A vingt ans, Octave CARPENTIER est convoqué pour être examiné par le Conseil de Révision de Rue, commune du chef-lieu de canton. Il est jugé apte au service armé et doit rejoindre le 120e régiment d’infanterie à Péronne. Il quitte sa commune le 9 octobre 1912. En gare du Crotoy, ils sont huit à attendre le départ du train. Affectés dans les régiments de la Somme, au 128e d’Abbeville comme Robert FONTAINE, au 72e RI d’Amiens comme Etienne DROUILLON, ou un peu plus loin comme Marcel SERRY qui rejoint le 51e RI de Beauvais, Lucien DEZERABLE le 3e Régiment de Hussards de Senlis ou Joseph ASSELIN et Ismaël BLED qui partent à Laon, au 29e Régiment d’Artillerie. Seul Honoré BULOT, qui exerce le métier de mécanicien-bateaux, est affecté comme Octave au 120e RI de Péronne.

Après avoir rejoint la gare de Noyelles-sur-Mer, tout ce petit monde embarque dans le train qui part en direction de Paris, via Abbeville et Amiens. L’aventure du service militaire commence. Une aventure assez joyeuse même si elle s’accompagne d’une certaine appréhension. Ces jeunes Crotellois ont rarement dépassé les limites de l’Ouest du département de la Somme. A l’Est d’Abbeville, c’est presque l’inconnu pour eux.

Octave CARPENTIER, accompagné d’Honoré BULOT, découvre la caserne Foy de Péronne où est caserné son régiment. Le 120e RI est parfaitement intégré dans la population. La caserne est située dans le centre de la commune, et les habitants sont habitués à voir les jeunes appelés dans les rues de Péronne, pour y effectuer des manœuvres ou participer aux cérémonies. La présence de cette caserne, pour les appelés mais également pour les réservistes qui y effectuent régulièrement des périodes d’instruction de trois semaines, est un bienfait pour le commerce local.

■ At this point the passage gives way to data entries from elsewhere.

Definition sum (l : list Z) : Z := foldr Z.add 0 l.

(** When each cycle adds [f] to a series, a run adds the sum. *)
Lemma series_foldl {R} (on : R -> MeterWorld -> MeterWorld) (f : R -> Z) p name a :
  (forall r w, series p name a (on r w) = series p name a w + f r) ->
  forall rs w, series p name a (foldl (fun w r => on r w) w rs) = series p name a w + sum (map f rs).
Proof.
  intros Hon rs. induction rs as [|r rs IH]; intros w; cbn [foldl map sum foldr]; [lia|].
  rewrite IH, Hon. unfold sum. lia.
Qed.

Lemma disabled_foldl {R} (rs : list (result Error R)) w :
  foldl (fun w r => on_cycle disabled r w) w rs = w.
Proof. induction rs as [|[] rs IH]; [done..|]; exact IH. Qed.

(** The scheduler counters, at the provider installed when they were made. *)
Section scheduler.
Context (scheduler mt : string) (w0 : MeterWorld) (p : ProviderId) (Hp : mw_installed w0 = Some p).
Abbreviation sm := (scheduler_new scheduler mt w0).

Lemma scheduler_rows_counts status status' n w :
  series p "kafkaman.scheduler.rows" (with_status sm status) (scheduler_rows sm status' n w)
  = series p "kafkaman.scheduler.rows" (with_status sm status) w
    + (if bool_decide (status' = status) then Z.of_nat n else 0).
Proof.
  unfold scheduler_rows. destruct (Nat.eqb_spec n 0) as [->|]; [case_bool_decide; lia|].
  rewrite series_add. f_equal. cbn. rewrite Hp. case_bool_decide as E; case_bool_decide as E'; [done|..|done].
  - destruct E as (_ & _ & [= ?]). done.
  - destruct E. by subst.
Qed.

Lemma scheduler_rows_other name a status n w :
  name <> "kafkaman.scheduler.rows" -> series p name a (scheduler_rows sm status n w) = series p name a w.
Proof.
  intros Hn. unfold scheduler_rows. destruct (Nat.eqb n 0); [done|]. rewrite series_add.
  rewrite bool_decide_eq_false_2; [lia|]. intros (_ & E & _). by apply Hn.
Qed.

Lemma scheduler_cycle_counts name a w :
  series p name a (scheduler_cycle sm w)
  = series p name a w + (if bool_decide (name = "kafkaman.scheduler.cycles" /\ a = base_attributes sm) then 1 else 0).
Proof.
  unfold scheduler_cycle. rewrite series_add. f_equal. cbn. rewrite Hp.
  case_bool_decide as E; case_bool_decide as E'; try done; naive_solver.
Qed.
Definition handler_span (row : ReceivedRow) (position : HandlerPosition) : SpanShape :=
  {| span_name := "kafkaman.handler";
     span_fields :=
       [("otel.kind", Some (VStr "internal")); ("otel.status_code", None);
        ("otel.status_description", None); ("error.type", None);
        ("kafkaman.failure.kind", None); ("kafkaman.failure.type", None);
        ("kafkaman.failure.stage", None);
        ("message_type", Some (VStr (r_message_type (row_db row))));
        ("handler.position", Some (VStr (position_str position))); ("handler.outcome", None)] |}.

Definition span_shape (show_uuid : uuid -> string) (row : ReceivedRow) (s : SpanRef) : SpanShape :=
  match s with
  | DispatchSpan => dispatch_span show_uuid row
  | HandlerSpan p => handler_span row p
  end.

(** [FailureRecordPath::as_str]. *)
Definition recorded_via_str (p : FailureRecordPath) : string :=
  match p with
  | ClaimTransaction => "claim_transaction"
  | SavepointPath => "savepoint"
  | FallbackConnection => "fallback_connection"
  end.

Section dispatch_spans.
Context `{Otel} {App : Type}.
Context (lost : Stmt -> bool) (commit_lands : bool) (meanwhile : @Db App -> @Db App)
  (display : Error -> string).
Context (schema_ : SqlIdentifier) (desc : MessageDescriptor) (policy : RetryPolicy)
  (wait : Z -> interval) (now due_at : instant) (locked : uuid -> bool)
  (router : @MessageRouter App).

Notation Reports := (list (Report SpanRef)).

(** [record_exception]: the type is the error's own. *)
Definition record_exception (span : SpanRef) (e : Error) : Reports :=
  record_exception_as span (problem_type e) (display e).

Definition record_retry_outcome (span : SpanRef) (row : ReceivedRow) (d : FailureDisposition)
  : Reports :=
  let (attempt, exhausted) := received_retry_outcome policy (r_attempts (row_db row)) d in
  [Recorded span "kafkaman.retry.attempt" (VInt attempt);
   Recorded span "kafkaman.retry.exhausted" (VBool exhausted)].

Definition record_failure_attrs (span : SpanRef) (kind : ReceivedFailureKind) (stage : FailureStage)
  : Reports :=
  [Recorded span "kafkaman.failure.kind" (VStr (enum_str kind));
   Recorded span "kafkaman.failure.type" (VStr (kind_problem_type kind));
   Recorded span "kafkaman.failure.stage" (VStr (enum_str stage))].

Definition record_failure_status (span : SpanRef) (kind : ReceivedFailureKind)
  (stage : FailureStage) (e : Error) : Reports :=
  record_failure_attrs span kind stage
  ++ [Recorded span "error.type" (VStr (problem_type e))]
  ++ record_error span (display e).

Definition record_failure_exception (span : SpanRef) (kind : ReceivedFailureKind)
  (stage : FailureStage) (e : Error) : Reports :=
  record_failure_attrs span kind stage ++ record_exception span e.

Definition record_recorded_dispatch_failure (span : SpanRef) (failed : nat)
  (kind : ReceivedFailureKind) (stage : FailureStage) (recorded_via : FailureRecordPath) (e : Error)
  : Reports :=
  if Nat.eqb failed 0 then []
  else Recorded span "kafkaman.failure.recorded_via" (VStr (recorded_via_str recorded_via))
       :: match stage with
          | SHandler => record_failure_status span kind stage e
          | SRouting | SBookkeeping => record_failure_exception span kind stage e
          end.

(** ** The traced cycle *)

(** [run_handler], with what it reports. *)
Definition run_handler_traced {A} (position : HandlerPosition) (h : HandlerRun A)
  : result Error A * Reports :=
  let span := HandlerSpan position in
  let '(r, reps) :=
    match catch_handler_panic h with
    | Ok r => (r, [])
    | Err message =>
        (Err (EHandlerPanicked message), [Recorded span "handler.outcome" (VStr "panicked")])
    end in
  match r with
  | Ok a => (Ok a, reps)
  | Err e =>
      let d := failure_disposition e SHandler in
      (Err e, reps ++ record_failure_exception span (fd_kind d) (fd_stage d) e)
  end.

(** Inside the savepoint, the state carries the reports made so far. *)
Definition traced (E A : Type) : Type := eff E (@Tx App * Reports) A.

Definition call_traced {A} (position : HandlerPosition) (h : Handler A) (row : ReceivedRow)
  : traced DispatchFailure A := fun '(tx, log) =>
  let '(run, db, st) := h (meta_of row) (r_payload (row_db row)) (tx_db tx) in
  let tx := {| tx_db := db; tx_savepoint := tx_savepoint tx; tx_status := st |} in
  let '(r, reps) := run_handler_traced position run in
  match r with
  | Ok a => (Ok a, (tx, log ++ reps))
  | Err e => (Err (HandlerFailure e), (tx, log ++ reps))
  end.

Definition quietly {E A} (m : eff E (@Tx App) A) : traced E A := fun '(tx, log) =>
  let '(r, tx) := m tx in (r, (tx, log)).

Definition converge_traced (row : ReceivedRow) : traced DispatchFailure MarkOutcome :=
  flow ← match before_handlers router !! r_message_type (row_db row) with
         | Some before => call_traced BeforeUpsert before row
         | None => mret Continue
         end;
  applied ← quietly (bookkeeping (exec lost SUpsert
              (on_cache (upsert_cache_from_received alone now schema_ desc (row_db row)))));
  _ ← (if bool_decide (flow = Continue) && negb (bool_decide (applied = Ignored)) then
         match handlers router !! r_message_type (row_db row) with
         | Some h => call_traced AfterUpsert h row
         | None => mret tt
         end
       else mret tt);
  quietly (bookkeeping (exec lost SMark
    (on_received (mark_received_processed (r_message_id (row_db row)) due_at)))).

(** The two calls after a failure record has landed; an error returns before
    them. *)
Definition report_recorded (row : ReceivedRow) (d : FailureDisposition) (e : Error) (c : @Cycle App)
  : Reports :=
  match cy_result c, cy_path c with
  | Ok st, Some via =>
      record_retry_outcome DispatchSpan row d
      ++ record_recorded_dispatch_failure DispatchSpan (ds_failed st) (fd_kind d) (fd_stage d) via e
  | _, _ => []
  end.

(** [dispatch_claimed_row]. *)
Definition claimed_traced (before : @Db App) (row : ReceivedRow) (tx : @Tx App)
  : @Cycle App * Reports :=
  let failure d e := failure_record_of (row_db row) d (display e) due_at in
  if negb (routes router (r_message_type (row_db row))) then
    let e := EMissingHandler (r_message_type (row_db row)) in
    let d := failure_disposition e SRouting in
    let c := record_and_commit lost commit_lands policy wait before (failure d e) ClaimTransaction tx in
    (c, report_recorded row d e c)
  else match create_savepoint lost tx with
  | (Err e, _) => (fails e before, [])
  | (Ok _, tx) =>
      match converge_traced row (tx, []) with
      | (Ok o, (tx, reps)) =>
          match commit lost commit_lands before tx with
          | (Err e, db) => (fails e db, reps)
          | (Ok _, db) =>
              (ends {| ds_claimed := 1; ds_processed := if bool_decide (o = Updated) then 1 else 0;
                       ds_failed := 0; ds_panicked := 0; ds_panicked_message_id := None |} db None,
               reps)
          end
      | (Err f, (tx, reps)) =>
          let c := unwind_and_record lost commit_lands meanwhile policy wait before
                     (failure (disposition f) (failure_error f)) tx in
          let reps := reps ++ report_recorded row (disposition f) (failure_error f) c in
          match cy_result c with
          | Ok s => (ends (with_panic f (r_message_id (row_db row)) s) (cy_db c) (cy_path c), reps)
          | Err _ => (c, reps)
          end
      end
  end.

(** [dispatch_once_inner]: the span opens with the row, takes its parent from
    the row's stored context, and an error that left the cycle unfinished is
    reported on it. *)
Definition dispatch_traced (before : @Db App) : @Cycle App * Reports :=
  if lost SBegin || lost SClaim then (fails conn_lost before, [])
  else match claim_received_row locked due_at (db_received before) with
  | Err e => (fails e before, [])
  | Ok None =>
      (if lost SCommit then fails conn_lost before else ends stats_default before None, [])
  | Ok (Some row) =>
      let parent := match row_trace row with
                    | Some trace => map Bridged (set_parent DispatchSpan trace)
                    | None => []
                    end in
      let (c, reps) := claimed_traced before row
                         {| tx_db := before; tx_savepoint := None; tx_status := Active |} in
      (c, parent ++ reps
          ++ match cy_result c with Err e => record_exception DispatchSpan e | Ok _ => [] end)
  end.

Une année après l’arrivée d’Octave CARPENTIER, le 120e RI quitte Péronne pour s’installer dans l’Est de la France, à Stenay dans la Meuse. La réorganisation de l’Armée française est justifiée par le risque grandissant d’une guerre prochaine avec l’Allemagne. Certains régiments comme le 120e RI sont choisis pour renforcer la défense des frontières avec l’ennemi potentiel.

Quand la guerre est déclarée le 3 août 1914 et que les troupes allemandes entrent en Belgique et au Grand-Duché du Luxembourg, Octave et ses copains du service militaire savent qu’ils seront parmi les premiers à être envoyés au combat pour empêcher l’ennemi d’entrer en France. Ils ne pourront pas embrasser leurs parents. Le Crotoy est bien loin.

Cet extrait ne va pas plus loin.